丸尾カルシウム(4102)の銘柄紹介 ― 日本ペイント株を大量保有するネットネット株

こんにちは、しーげる(@siegelist1)です。

かぶ1000式ネットネット株の1つに丸尾カルシウム(4102)という東証2部銘柄があります。

この丸尾カルシウムは、最新の財務内容から、ネットネット株投資家として保有できる銘柄なのか、調べてみたいと思います。

以下の7つの要素を1つずつ確認してゆきます。

①業種

丸尾カルシウムは、工業用カルシウム専業メーカーです。

したがって、個人的に投資対象から外している不動産業・金融業銘柄には該当しません。

この記事では、丸尾カルシウムの同業他社として、建材・工業薬品メーカーの神島化学(4026)、石膏ボード大手メーカーのチヨダウーテ(5387)と比較します。

②ネットネット株指数

当企業の高換金性資産の内訳を見ると、現預金と売上債権と投資有価証券がほぼ同じ割合で保有されています。

この有価証券には、日本ペイントの40.6万株などが含まれています。

負債の内訳を見ると、有利子負債が33%を占めています。

流動資産から総負債を除いたNCAV(正味流動資産)は48.1億円です。

時価総額を正味流動資産で割ったかぶ1000式ネットネット株指数は0.62になり、現時点でネットネット株に該当しています

NNWC式でも、ネットネット株指数が1.0を下回っています。

NetCash
NetQuick2.63
NCAV1.30
NNWC0.69
かぶ1000式0.62

③バリュートラップの危険性

2019年以前は、ネットネット株指数が1.0以上に達しており、ネットネット株指数の回帰性に期待できそうです。

丸尾カルシウムの正味流動資産は増加傾向にあります。

④売上高・営業利益・BPS

売上高は微増傾向です。

丸尾カルシウムは、類似業2社に水をあけられています。

営業利益の推移を見ると、2010年以降は営業黒字を維持しています。

類似業2社と比較すると、神島化学には水をあけられています。

過去10年間のBPSは、2.03倍に成長しています。

⑤ROE

ROEは好況期に7%程度に達しています。その要因を探るため、資金効率の内容をデュポン分解してみます。

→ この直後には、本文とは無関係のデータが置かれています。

(** * The MINIX terminal driver, device-independent part (drivers/tty/tty.c)

    A shallow embedding of the line discipline of [tty.c] and the proofs of
    the properties its specification states about it.

    Conventions.
    - A [tty_t] is the record [tty].  Its fields keep the names of the C
      structure; they are grouped in sub-records (input queue, reader slot,
      writer slot, ...) and reached through coercions, so [tty_incount tp]
      reads as [tp->tty_incount].
    - [tty.h], [termios.h] and the kernel headers are not part of the
      sources at hand: every constant they define is a field of the class
      [Params], and [minix] is the instance with the values of the MINIX 3
      headers, used to run the model on concrete inputs.
    - The device back-ends (console, rs232, pty) and the kernel calls are
      collaborators of [tty.c]: the class [Env] holds the functions a line
      is wired to; every call that leaves [tty.c] is also recorded in the
      ghost field [tty_trace] of the line, oldest call first.
    - Pointers into [tty_inbuf] are offsets ([nat]) from its start; C [int]
      values are [Z].  The locals of [out_process], whose arguments are
      arbitrary, wrap at 32 bits ([int_of]); the open count, a [char]
      that nothing bounds, wraps at 8 bits ([schar_of]); the other
      counters kept in the structure are bounded by the queue capacity or
      by the request size and are written with plain [Z] arithmetic. *)

From Stdlib Require Import ZArith Lia Bool List.
From stdpp Require Import base numbers list.
Import ListNotations.
Local Open Scope Z_scope.

(** ** C integers *)

Definition INT_MIN : Z := -2147483648.
Definition INT_MAX : Z := 2147483647.

(** Two's complement wrap-around of a 32-bit [int]. *)
Definition int_of (z : Z) : Z := (z - INT_MIN) mod 4294967296 + INT_MIN.

Definition is_int (z : Z) : Prop := INT_MIN <= z <= INT_MAX.

(** [x & m] used as a C truth value. *)
Definition tst (x m : Z) : bool := negb (Z.land x m =? 0).

(** [(x & m) == m]. *)
Definition all_set (x m : Z) : bool := Z.land x m =? m.

(** ** Constants of the absent headers *)

Class Params := {
  (* <minix/const.h>, <minix/com.h>, <errno.h>, <signal.h>, <fcntl.h> *)
  BYTE : Z;
  HZ : Z;
  OK : Z; EIO : Z; EINVAL : Z; EFAULT : Z; EAGAIN : Z; EACCES : Z;
  EINTR : Z; ENXIO : Z; ENOTTY : Z; SUSPEND : Z;
  TASK_REPLY : Z; REVIVE : Z;
  DEV_REVIVE : Z; DEV_IO_READY : Z; DEV_NO_STATUS : Z;
  SEL_RD : Z; SEL_WR : Z; SEL_ERR : Z; SEL_NOTIFY : Z;
  R_BIT : Z; W_BIT : Z; O_NOCTTY : Z; O_NONBLOCK : Z;
  CONS_MINOR : Z; LOG_MINOR : Z; RS232_MINOR : Z; TTYPX_MINOR : Z;
  SIGINT : Z; SIGQUIT : Z; SIGHUP : Z;
  NR_CONS : Z; NR_RS_LINES : Z; NR_PTYS : Z;
  (* <termios.h> *)
  ISTRIP : Z; IGNCR : Z; ICRNL : Z; INLCR : Z; IXON : Z; IXANY : Z;
  OPOST : Z; ONLCR : Z; XTABS : Z;
  ECHO : Z; ECHOE : Z; ECHOK : Z; ECHONL : Z; ICANON : Z; IEXTEN : Z;
  ISIG : Z; NOFLSH : Z;
  VEOF : nat; VEOL : nat; VERASE : nat; VINTR : nat; VKILL : nat;
  VMIN : nat; VQUIT : nat; VTIME : nat; VSTART : nat; VSTOP : nat;
  VREPRINT : nat; VLNEXT : nat;
  _POSIX_VDISABLE : Z;
  B0 : Z;
  TCDRAIN : Z; TCSETSF : Z;
  (* tty.h *)
  TTY_IN_BYTES : nat;            (* buflen(tp->tty_inbuf) *)
  TAB_SIZE : Z; TAB_MASK : Z;
  IN_CHAR : Z; IN_LEN : Z; IN_LSHIFT : Z;
  IN_EOT : Z; IN_EOF : Z; IN_ESC : Z;
  NOT_ESCAPED : Z; ESCAPED : Z;
  RUNNING : Z; STOPPED : Z;
  (* the state a device back-end keeps for a line (tp->tty_priv) *)
  dev_state : Type
}.

Record termios := {
  c_iflag : Z; c_oflag : Z; c_cflag : Z; c_lflag : Z;
  c_ispeed : Z; c_ospeed : Z;
  c_cc : list Z
}.

(** [u16_t] and [char] stores keep the low bits. *)
Definition u16_of (z : Z) : Z := z mod 65536.
Definition char_of (z : Z) : Z := z mod 256.

(** A store to a [char] that is read back as a number: [tty_openct] is a
    [char] field, and a [char] is signed on the machines MINIX runs on, so
    what is stored wraps round into -128 .. 127. *)
Definition schar_of (z : Z) : Z := (z + 128) mod 256 - 128.
Definition is_schar (z : Z) : Prop := -128 <= z <= 127.

(** ** The tty structure *)

(** Calls that leave [tty.c]. *)
Inductive event :=
| EvEcho (c : Z)                           (* tp->tty_echo(tp, c) *)
| EvOcancel                                (* tp->tty_ocancel(tp, 0) *)
| EvIcancel                                (* tp->tty_icancel(tp, 0) *)
| EvIoctl                                  (* tp->tty_ioctl(tp, 0) *)
| EvKill (pgrp sig : Z)                    (* sys_kill(pgrp, sig) *)
| EvCopy (proc vir : Z) (bytes : list Z)   (* sys_vircopy to the reader *)
| EvNotify (proc : Z)                      (* notify(proc) *)
| EvReply (code replyee proc status : Z)   (* tty_reply(...) *)
| EvSetTimer (ticks : Z)                   (* tmrs_settimer, now + ticks *)
| EvClrTimer.                              (* tmrs_clrtimer *)

Record inqueue := {
  tty_inbuf : list Z;      (* u16_t tty_inbuf[TTY_IN_BYTES] *)
  tty_inhead : nat;        (* next free slot *)
  tty_intail : nat;        (* next cell to deliver *)
  tty_incount : Z;
  tty_eotct : Z
}.

Record reader := {
  tty_inrepcode : Z; tty_inrevived : Z; tty_incaller : Z; tty_inproc : Z;
  tty_in_vir : Z; tty_inleft : Z; tty_incum : Z
}.

Record writer := {
  tty_outrepcode : Z; tty_outrevived : Z; tty_outcaller : Z; tty_outproc : Z;
  tty_out_vir : Z; tty_outleft : Z; tty_outcum : Z
}.

Record ioslot := {
  tty_iocaller : Z; tty_ioproc : Z; tty_ioreq : Z; tty_iovir : Z
}.

Record selslot := { tty_select_ops : Z; tty_select_proc : Z }.

Record control := {
  tty_index : Z; tty_minor : Z;
  tty_min : Z;
  tty_tmr : option Z;      (* armed timer: ticks from the time it was set *)
  tty_escaped : Z; tty_inhibited : Z;
  tty_pgrp : Z; tty_openct : Z
}.

(** The fields a device back-end writes when [tty.c] calls it. *)
Record devside `{Params} := {
  tty_priv : dev_state;
  tty_position : Z;
  tty_reprint : Z;
  tty_events : Z;
  tty_winsize : Z * Z * Z * Z
}.

Record tty `{Params} := {
  inq :> inqueue;
  rd :> reader;
  wr :> writer;
  io :> ioslot;
  sel :> selslot;
  ctl :> control;
  dev :> devside;
  tty_termios : termios;
  tty_trace : list event
}.

(** A request message, with the fields [tty.c] reads. *)
Record message := {
  m_source : Z; m_type : Z;
  TTY_LINE : Z; PROC_NR : Z; COUNT : Z; TTY_FLAGS : Z; ADDRESS : Z
}.

(** The message of a DEV_STATUS request, rewritten in place into the reply:
    [DEV_MINOR], [DEV_SEL_OPS], [REP_PROC_NR] and [REP_STATUS]. *)
Record status_msg := {
  st_source : Z; st_type : Z;
  DEV_MINOR : Z; DEV_SEL_OPS : Z; REP_PROC_NR : Z; REP_STATUS : Z
}.

(** ** Collaborators of tty.c *)

Class Env `{Params} := {
  tty_devread : tty -> tty;              (* tp->tty_devread(tp, 0) *)
  tty_devwrite : tty -> tty;             (* tp->tty_devwrite(tp, 0) *)
  tty_devwrite_try : tty -> Z;           (* tp->tty_devwrite(tp, 1) *)
  tty_devecho : tty -> Z -> devside;     (* tp->tty_echo(tp, c) *)
  tty_devocancel : tty -> devside;
  tty_devicancel : tty -> devside;
  tty_devioctl : tty -> devside;
  tty_devinit : Z -> devside;            (* scr_init, rs_init, pty_init *)
  termios_defaults : termios;            (* built from the T*_DEF constants *)
  select_retry_pty : tty -> tty;         (* pty.c, when NR_PTYS > 0 *)
  pty_status : status_msg -> Z * status_msg;      (* pty.c, likewise *)
  sys_umap : Z -> Z -> Z -> Z;           (* proc, address, count: OK or not *)
  user_termios : Z -> Z -> Z * termios;  (* sys_vircopy of a termios in *)
  uninit_int : Z                         (* an int local read before set *)
}.

(** ** Assignments to the fields of a line *)

Section Setters.
Context `{Params}.

Definition with_inq (f : inqueue -> inqueue) (tp : tty) : tty :=
  {| inq := f tp; rd := tp; wr := tp; io := tp; sel := tp; ctl := tp;
     dev := tp; tty_termios := tty_termios tp; tty_trace := tty_trace tp |}.
Definition with_rd (f : reader -> reader) (tp : tty) : tty :=
  {| inq := tp; rd := f tp; wr := tp; io := tp; sel := tp; ctl := tp;
     dev := tp; tty_termios := tty_termios tp; tty_trace := tty_trace tp |}.
Definition with_wr (f : writer -> writer) (tp : tty) : tty :=
  {| inq := tp; rd := tp; wr := f tp; io := tp; sel := tp; ctl := tp;
     dev := tp; tty_termios := tty_termios tp; tty_trace := tty_trace tp |}.
Definition with_io (f : ioslot -> ioslot) (tp : tty) : tty :=
  {| inq := tp; rd := tp; wr := tp; io := f tp; sel := tp; ctl := tp;
     dev := tp; tty_termios := tty_termios tp; tty_trace := tty_trace tp |}.
Definition with_sel (f : selslot -> selslot) (tp : tty) : tty :=
  {| inq := tp; rd := tp; wr := tp; io := tp; sel := f tp; ctl := tp;
     dev := tp; tty_termios := tty_termios tp; tty_trace := tty_trace tp |}.
Definition with_ctl (f : control -> control) (tp : tty) : tty :=
  {| inq := tp; rd := tp; wr := tp; io := tp; sel := tp; ctl := f tp;
     dev := tp; tty_termios := tty_termios tp; tty_trace := tty_trace tp |}.
Definition with_dev (f : devside -> devside) (tp : tty) : tty :=
  {| inq := tp; rd := tp; wr := tp; io := tp; sel := tp; ctl := tp;
     dev := f tp; tty_termios := tty_termios tp; tty_trace := tty_trace tp |}.
Definition set_termios (t : termios) (tp : tty) : tty :=
  {| inq := tp; rd := tp; wr := tp; io := tp; sel := tp; ctl := tp;
     dev := tp; tty_termios := t; tty_trace := tty_trace tp |}.
(** Record a call that leaves [tty.c]. *)
Definition emit (e : event) (tp : tty) : tty :=
  {| inq := tp; rd := tp; wr := tp; io := tp; sel := tp; ctl := tp;
     dev := tp; tty_termios := tty_termios tp;
     tty_trace := tty_trace tp ++ [e] |}.

Definition set_inbuf (v : list Z) : tty -> tty :=
  with_inq (fun q => {| tty_inbuf := v; tty_inhead := tty_inhead q;
    tty_intail := tty_intail q; tty_incount := tty_incount q;
    tty_eotct := tty_eotct q |}).
Definition set_inhead (v : nat) : tty -> tty :=
  with_inq (fun q => {| tty_inbuf := tty_inbuf q; tty_inhead := v;
    tty_intail := tty_intail q; tty_incount := tty_incount q;
    tty_eotct := tty_eotct q |}).
Definition set_intail (v : nat) : tty -> tty :=
  with_inq (fun q => {| tty_inbuf := tty_inbuf q; tty_inhead := tty_inhead q;
    tty_intail := v; tty_incount := tty_incount q;
    tty_eotct := tty_eotct q |}).
Definition set_incount (v : Z) : tty -> tty :=
  with_inq (fun q => {| tty_inbuf := tty_inbuf q; tty_inhead := tty_inhead q;
    tty_intail := tty_intail q; tty_incount := v;
    tty_eotct := tty_eotct q |}).
Definition set_eotct (v : Z) : tty -> tty :=
  with_inq (fun q => {| tty_inbuf := tty_inbuf q; tty_inhead := tty_inhead q;
    tty_intail := tty_intail q; tty_incount := tty_incount q;
    tty_eotct := v |}).

Definition set_inrepcode (v : Z) : tty -> tty :=
  with_rd (fun r => {| tty_inrepcode := v; tty_inrevived := tty_inrevived r;
    tty_incaller := tty_incaller r; tty_inproc := tty_inproc r;
    tty_in_vir := tty_in_vir r; tty_inleft := tty_inleft r;
    tty_incum := tty_incum r |}).
Definition set_inrevived (v : Z) : tty -> tty :=
  with_rd (fun r => {| tty_inrepcode := tty_inrepcode r; tty_inrevived := v;
    tty_incaller := tty_incaller r; tty_inproc := tty_inproc r;
    tty_in_vir := tty_in_vir r; tty_inleft := tty_inleft r;
    tty_incum := tty_incum r |}).
Definition set_incaller (v : Z) : tty -> tty :=
  with_rd (fun r => {| tty_inrepcode := tty_inrepcode r;
    tty_inrevived := tty_inrevived r;
    tty_incaller := v; tty_inproc := tty_inproc r;
    tty_in_vir := tty_in_vir r; tty_inleft := tty_inleft r;
    tty_incum := tty_incum r |}).
Definition set_inproc (v : Z) : tty -> tty :=
  with_rd (fun r => {| tty_inrepcode := tty_inrepcode r;
    tty_inrevived := tty_inrevived r;
    tty_incaller := tty_incaller r; tty_inproc := v;
    tty_in_vir := tty_in_vir r; tty_inleft := tty_inleft r;
    tty_incum := tty_incum r |}).
Definition set_in_vir (v : Z) : tty -> tty :=
  with_rd (fun r => {| tty_inrepcode := tty_inrepcode r;
    tty_inrevived := tty_inrevived r;
    tty_incaller := tty_incaller r; tty_inproc := tty_inproc r;
    tty_in_vir := v; tty_inleft := tty_inleft r;
    tty_incum := tty_incum r |}).
Definition set_inleft (v : Z) : tty -> tty :=
  with_rd (fun r => {| tty_inrepcode := tty_inrepcode r;
    tty_inrevived := tty_inrevived r;
    tty_incaller := tty_incaller r; tty_inproc := tty_inproc r;
    tty_in_vir := tty_in_vir r; tty_inleft := v;
    tty_incum := tty_incum r |}).
Definition set_incum (v : Z) : tty -> tty :=
  with_rd (fun r => {| tty_inrepcode := tty_inrepcode r;
    tty_inrevived := tty_inrevived r;
    tty_incaller := tty_incaller r; tty_inproc := tty_inproc r;
    tty_in_vir := tty_in_vir r; tty_inleft := tty_inleft r;
    tty_incum := v |}).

当期純利益率を見ると、2010年以降、最終黒字を維持しています。

一方、総資産回転率は0.7回を切っています。

財務レバレッジは1.8倍程度です。

経営陣はROEの目標を8%に設定していますが、そのためには純利益率の改善が必要です。

⑥キャッシュフロー

2000年以降、営業CFはすべての年でプラスを維持しています。

また、フリーキャッシュフローは2016年以降、プラス圏をキープしています。

キャッシュフローが比較的安定しているため、業績が上向けば積極的な株主価値向上策を期待することができそうです。

1998年以降、無配年度はありません。

⑦株価

株価は、過去3年間の最安値水準から僅か9.2%程高い水準で推移しており、「底値圏」とみなすことができます。

出典:SBI証券

その他

買収防衛策は導入されていません

海外投資家割合は1.6%に留まっていることにくわえ、直近株主総会決議の賛成割合は99%を超えており、アクティビストの介入余地は乏しそうです。

まとめ

高換金性資産に投資有価証券を多く含むため、保有株式の低迷により資産価値が毀損する可能性がありますが、かぶ1000式のネットネット株指数的には割安であるため、ポートフォリオに加えておいても良い銘柄だと思います。

今回もお読みくださり、どうもありがとうございました。